Mewjudkan Generasi Profil Pelajar Pancasila Bersama “Polisi”

MEWUJUDKAN GENERASI BERPROFIL PELAJAR PANCASILA BERSAMA POLISI (PROGRAM LITERASI SEMINGGU BERISI)

            Semangat Merdeka Belajar yang sedang dicanangkan saat ini memperkuat tujuan pendidikan nasional yang telah dinyatakan dalam Undang-Undang Republik Indonesia Nomor 20 tahun 2003 Tentang Sistem Pendidikan Nasional Pasal 3, dimana Pendidikan diselenggarakan agar setiap individu dapat menjadi manusia yang “beriman dan bertakwa kepada Tuhan Yang Maha Esa, berakhlak mulia, sehat, berilmu, cakap, kreatif, mandiri, dan menjadi warga negara yang demokratis dan bertanggung jawab.

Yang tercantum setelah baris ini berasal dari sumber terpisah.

(** C4.  Duplicates are neither failures nor pushed.  [Service.Create] on an
    input whose [source_event_id] is already stored returns success with no
    entity and leaves table and hub as they were.  [Service.Fanout], in any
    run and whatever the driver does, hands to the hub exactly the rows its
    [BatchCreate] reports: the rows appended to the table, in that order (all
    of them unless the scan of a returned row failed, and then none), and
    no appended row carries a [source_event_id] that was stored before; a
    redelivered request, whose [source_event_id] is already stored, succeeds
    with no broadcast and no new row. *)
Theorem duplicates_never_pushed :
  (∀ now input (s : Service R),
     CreateNotificationInput.SourceEventID input ≠ "" →
     CreateNotificationInput.SourceEventID input
       ∈ keys (postgres.notifications (repo s)) →
     Create None now input s = (Ok None, s))
  ∧ (∀ order dbErr now input (s : Service R),
       ∃ new,
         postgres.notifications (repo (snd (Fanout order dbErr now input s)))
         = postgres.notifications (repo s) ++ new
         ∧ hub (snd (Fanout order dbErr now input s))
           = hub s ++ (Broadcast <$> (postgres.scanNotification
                                        <$> reported dbErr new))
         ∧ ((∀ k e, dbErr ≠ Some (postgres.ScanError k e)) →
            hub (snd (Fanout order dbErr now input s))
            = hub s ++ (Broadcast <$> (postgres.scanNotification <$> new)))
         ∧ ∀ r sid, r ∈ new → postgres.source_event_id r = Some sid →
                    sid ∉ keys (postgres.notifications (repo s)))
  ∧ (∀ order now input (s : Service R) usersByTenant r',
       FanoutInput.SourceEventID input ≠ "" →
       FanoutInput.SourceEventID input
         ∈ keys (postgres.notifications (repo s)) →
       resolveTargets input (resolver s) = (Ok usersByTenant, r') →
       Fanout order None now input s
       = (Ok tt, mk_Service (repo s) (hub s) r')).
Proof.
  split; [| split].
  - intros now input [d h r] Hne Hin. unfold Create. cbn [repo hub resolver] in *.
    by rewrite (Create_stored_key now input d Hne Hin).
  - intros order dbErr now input s.
    destruct (Fanout_appends order dbErr now input s) as (new & H1 & H2 & H3 & _).
    exists new. split; [done |]. split; [done |]. split; [| done].
    intros Hscan. rewrite H2.
    destruct dbErr as [[e | e | k e] |]; try done. by destruct (Hscan k e).
  - intros order now input s m r' Hne Hin Hres. unfold Fanout. rewrite Hres.
    pose proof (flatten_key input (order m)) as Hkey.
    destruct (flatten input (order m)) as [| i batch]; [done |].
    unfold postgres.BatchCreate.
    rewrite (insert_values_all_conflict now _ (i :: batch) (repo s) Hne Hin Hkey).
    simpl. by rewrite app_nil_r.
Qed.

End fanout.

(** ** Rows per recipient *)

Section recipients.
Import domain application.

#[local] Arguments postgres.insert_tuple : simpl never.
#[local] Arguments postgres.args : simpl never.

(** The batch holds one input per (tenant, user) pair of the resolved map,
    whatever the visiting order. *)
Lemma flatten_pairs (input : FanoutInput.t) (m : gmap string (list string))
    (order : gmap string (list string) → list (string * list string))
    (tk uid : string) :
  order m ≡ₚ map_to_list m →
  (∃ i, i ∈ flatten input (order m)
        ∧ CreateNotificationInput.TenantKey i = tk
        ∧ CreateNotificationInput.UserID i = uid)
  ↔ ∃ uids, m !! tk = Some uids ∧ uid ∈ uids.
Proof.
  intros Hperm. unfold flatten. split.
  - intros (i & Hi & <- & <-).
    apply list_elem_of_bind in Hi as ([tk uids] & Hi & Hin).
    apply list_elem_of_fmap in Hi as (uid & -> & Hu). simpl.
    exists uids. split; [| done].
    apply elem_of_map_to_list. by rewrite <- Hperm.
  - intros (uids & Hlk & Hu).
    exists (CreateNotificationInput.mk tk uid (FanoutInput.Type_ input)
              (FanoutInput.Title input) (FanoutInput.Body input)
              (FanoutInput.Metadata_ input) (FanoutInput.SourceEventID input)).
    split; [| done].
    apply list_elem_of_bind. exists (tk, uids). split.
    + apply list_elem_of_fmap. by exists uid.
    + rewrite Hperm. by apply elem_of_map_to_list.
Qed.
(** X4.  After a status of Optimal, a NaN reported for the first variable
    makes the function raise ValueError and an infinity OverflowError (from
    [int] of the float); again the script prints nothing. *)
Theorem non_finite_value_raises (solve : LpProblem -> Solution) (x : float)
  (e : exn) :
  sol_status (solve model) = LpStatusOptimal ->
  varValue (solve model) "Tables" = Some x ->
  (Prim2SF x = S754_nan /\ e = ValueError) \/
  (exists s, Prim2SF x = S754_infinity s /\ e = OverflowError) ->
  optimize_manufacturing_resources solve = Raise e /\
  run solve = ([], Raise e).
Proof.
  intros Hst Hv Hx. apply raise_is_silent. rewrite (optimal_steps solve Hst), Hv.
  unfold int_, int_of_float.
  destruct Hx as [[Hx ->]|[s [Hx ->]]]; now rewrite Hx.
Qed.

Lemma non_finite_value_raises_witness :
  optimize_manufacturing_resources (answer LpStatusOptimal nan 50) = Raise ValueError /\
  run (answer LpStatusOptimal nan 50) = ([], Raise ValueError).
Proof.
  apply (non_finite_value_raises (answer LpStatusOptimal nan 50) nan ValueError);
    [reflexivity | reflexivity | left; split; reflexivity].
Defined.

(** ** Fields of a result *)

(** X5.  In every dictionary the function returns, shadow_prices has the
    five constraint names as keys, in the order the constraints were added,
    and maps each name to the dual value the solver left on that constraint
    (None where it left none), unchanged. *)
Theorem shadow_prices_verbatim (solve : LpProblem -> Solution) (results : value) :
  sol_status (solve model) = LpStatusOptimal ->
  optimize_manufacturing_resources solve = Ok results ->
  exists sp,
    getitem results "shadow_prices" = Ok (VDict sp) /\
    keys sp = ["Labor_Constraint"; "Wood_Constraint"; "Machine_Time_Constraint";
               "Minimum_Tables"; "Minimum_Chairs"] /\
    forall n, In n (keys sp) -> lookup n sp = Some (opt_float (pi (solve model) n)).
Proof.
  intros Hst Hrun.
  destruct (optimal_returns solve results Hst Hrun)
    as (t & c & lq & wq & mq & _ & _ & _ & _ & _ & ->).
  eexists. split; [reflexivity|]. split; [reflexivity|].
  intros n Hn. cbn in Hn.
  destruct Hn as [<-|[<-|[<-|[<-|[<-|[]]]]]]; reflexivity.
Qed.

Lemma shadow_prices_verbatim_witness :
  exists sp,
    getitem priced_results "shadow_prices" = Ok (VDict sp) /\
    keys sp = ["Labor_Constraint"; "Wood_Constraint"; "Machine_Time_Constraint";
               "Minimum_Tables"; "Minimum_Chairs"] /\
    forall n, In n (keys sp) -> lookup n sp = Some (opt_float (pi (priced model) n)).
Proof.
  apply (shadow_prices_verbatim priced priced_results); reflexivity.
Defined.

(** X6.  In every dictionary the function returns, optimal_profit is a
    float (never None), computed from the values the solver reported and not
    from the truncated quantities: 0 + tables.value() * 220 +
    chairs.value() * 80 in float arithmetic. *)
Theorem profit_from_reported_values (solve : LpProblem -> Solution)
  (results : value) :
  sol_status (solve model) = LpStatusOptimal ->
  optimize_manufacturing_resources solve = Ok results ->
  exists tv cv,
    varValue (solve model) "Tables" = Some tv /\
    varValue (solve model) "Chairs" = Some cv /\
    getitem results "optimal_profit" = Ok (VFloat (0 + tv * 220 + cv * 80)%float).
Proof.
  intros Hst Hrun.
  destruct (optimal_returns solve results Hst Hrun)
    as (t & c & lq & wq & mq & Ht & Hc & _ & _ & _ & ->).
  destruct (varValue (solve model) "Tables") as [tv|] eqn:Hvt; [|discriminate].
  destruct (varValue (solve model) "Chairs") as [cv|] eqn:Hvc; [|discriminate].
  exists tv, cv. repeat split.
  cbn [success getitem item lookup String.eqb Ascii.eqb Bool.eqb].
  now rewrite (profit_of_values _ _ _ Hvt Hvc).
Qed.
(** * Satellite TLE reports: catalog fetch, fixed-column parsing, orbit derivation

    A shallow embedding of [tools/iridium_inclination_stats.py] and
    [tools/starlink_altitude_histogram.py].

    - Python [str] values are modelled as [string]; every [ascii] stands for
      the code point of the same number (U+0000 .. U+00FF).
    - Python [float] values are IEEE 754 binary64 numbers, modelled with the
      Standard Library's executable specification [spec_float] at precision
      53 and maximal exponent 1024.
    - Exceptions are explicit: a computation that can raise has type
      [outcome A], and [try: ... except Exception: ...] is [try_except].
    - [print] calls produce no value and are left out. *)

From Stdlib Require Import ZArith List String Ascii Bool Lia.
From Stdlib Require Import Floats.SpecFloat.
From stdpp Require Import gmap strings.

Local Open Scope string_scope.
Local Open Scope Z_scope.

(** ** Exceptions *)

Module Py.

Inductive exn : Type :=
  | ValueError
  | OverflowError
  | ZeroDivisionError
  | ConnectionError
  | DownloadFailed (status_code : Z)
  | OSError.

Inductive outcome (A : Type) : Type :=
  | Returns (a : A)
  | Raises (e : exn).
Arguments Returns {A} a.
Arguments Raises {A} e.

Definition bind {A B : Type} (c : outcome A) (k : A -> outcome B) : outcome B :=
  match c with
  | Returns a => k a
  | Raises e => Raises e
  end.

(** [try: body except Exception as e: handler]: every exception of [exn] is
    a subclass of [Exception]. *)
Definition try_except {A : Type} (body : outcome A) (handler : exn -> outcome A)
  : outcome A :=
  match body with
  | Returns a => Returns a
  | Raises e => handler e
  end.

Definition raised {A : Type} (c : outcome A) : bool :=
  match c with
  | Returns _ => false
  | Raises _ => true
  end.

(** ** Strings *)

(** [str.isspace] on one code point below 256: U+0009..U+000D,
    U+001C..U+001F, U+0020, U+0085 and U+00A0. *)
Definition is_space (c : ascii) : bool :=
  let n := nat_of_ascii c in
  ((9 <=? n) && (n <=? 13) || (28 <=? n) && (n <=? 32)
   || (n =? 133) || (n =? 160))%nat.

Fixpoint drop (n : nat) (s : string) : string :=
  match n, s with
  | O, _ => s
  | S n', EmptyString => EmptyString
  | S n', String _ s' => drop n' s'
  end.

Fixpoint take (n : nat) (s : string) : string :=
  match n, s with
  | O, _ => EmptyString
  | S n', EmptyString => EmptyString
  | S n', String c s' => String c (take n' s')
  end.

(** [s[lo:hi]] for non-negative constant bounds; out-of-range bounds are
    clipped, as Python does. *)
Definition slice (lo hi : nat) (s : string) : string :=
  take (hi - lo) (drop lo s).

Fixpoint lstrip_with (p : ascii -> bool) (s : string) : string :=
  match s with
  | EmptyString => EmptyString
  | String c s' => if p c then lstrip_with p s' else s
  end.
(* ===== verification/_CoqProject ===== *)
-Q . S2P
Prelude.v
Strconv.v
Bitmap.v
Sdk.v
Types.v
Keeper.v
MsgServer.v
EndBlock.v
Query.v
Genesis.v
NetworkInvariant.v
NetworkDemo.v
AttestProps.v
EpochProps.v
GenesisProps.v
QueryProps.v
Rollkitmngr.v
MigrationProps.v
SmoothProps.v
WindowProps.v
NetworkHistory.v
LivenessProps.v
Comet.v
Store.v
Cometcompat.v
MempoolIDs.v
Adapter.v
StoreProps.v
AdapterDemo.v
AdapterProps.v
StackProps.v
ExecuteProps.v
RpcUtils.v
RpcBlocks.v
RpcProps.v
CommitProps.v
ChainProps.v
PublishProps.v
FailureProps.v
RpcMempool.v
RpcMempoolProps.v
RpcNet.v
RpcNetProps.v
Wire.v
Codec.v
QueryService.v
Cli.v
Gateway.v
WireProps.v
CodecProps.v
WireTotal.v
Options.v
OptionsProps.v
QueryServiceProps.v
CliProps.v
GatewayProps.v
ConfirmProps.v
ReleaseProps.v
Migrate.v
MigrateProps.v
Staking.v
Modules.v
ModulesProps.v
Gossip.v
RpcServer.v
Logger.v
Metrics.v
Commands.v
Routes.v
Startup.v
StartupProps.v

Kedua semangat ini yang kemudian memunculkan sebuah pedoman, sebuah penunjuk arah yang konsisten, dalam pendidikan di Indonesia. Pedoman tersebut dikenal dengan istilah Profil Pelajar Pancasila. Pelajar yang memiliki profil ini adalah pelajar yang terbangun utuh keenam dimensi pembentuknya. Dimensi ini adalah: 1) Beriman, bertakwa kepada Tuhan yang Maha Esa dan berakhlak mulia; 2) Mandiri; 3) Bergotong-royong; 4) Berkebinekaan global; 5) Bernalar kritis; 6) Kreatif. Keenam dimensi ini perlu dilihat sebagai satu buah kesatuan yang tidak terpisahkan. Apabila satu dimensi ditiadakan, maka profil ini akan menjadi tidak bermakna. Kemampuan tersebut selayaknya sudah dimiliki oleh murid-murid kami di Sekolah Dasar yang menjadi pondasi utama dalam menanamkan karakter dan budaya positif di lingkungn sekolah.

Saya  seorang guru SD yang mengajar murid di bangku kelas tinggi. Menurut hemat saya, saya mungkin tidak begitu sulit untuk menumbuhkan dan mewujudkan generasi yang berprofil pelajar pancasila, bahkan mungkin tinggal meningkatkan yang sudah ada dari sang murid yang sudah bisa diajak berkolaborasi dan memiliki motivasi dari diri sendiri. Namun kenyataannya tidak seperti yang saya bayangkan, ternyata hampir sebagian besar murid saya tidak memiliki kemampuan sesuai  profil tersebut, mulai dari keberanian berbicara di depan kelas, tidak adanya kepercayaan diri, belum mampu mengemukakan pendapat, tidak mau menanyakan banyak hal (berfikir kritis), tidak inisiatif, belum mandiri dan keterampilan lainnya yang diharpkan oleh Profil Pelajar Pancasila ini.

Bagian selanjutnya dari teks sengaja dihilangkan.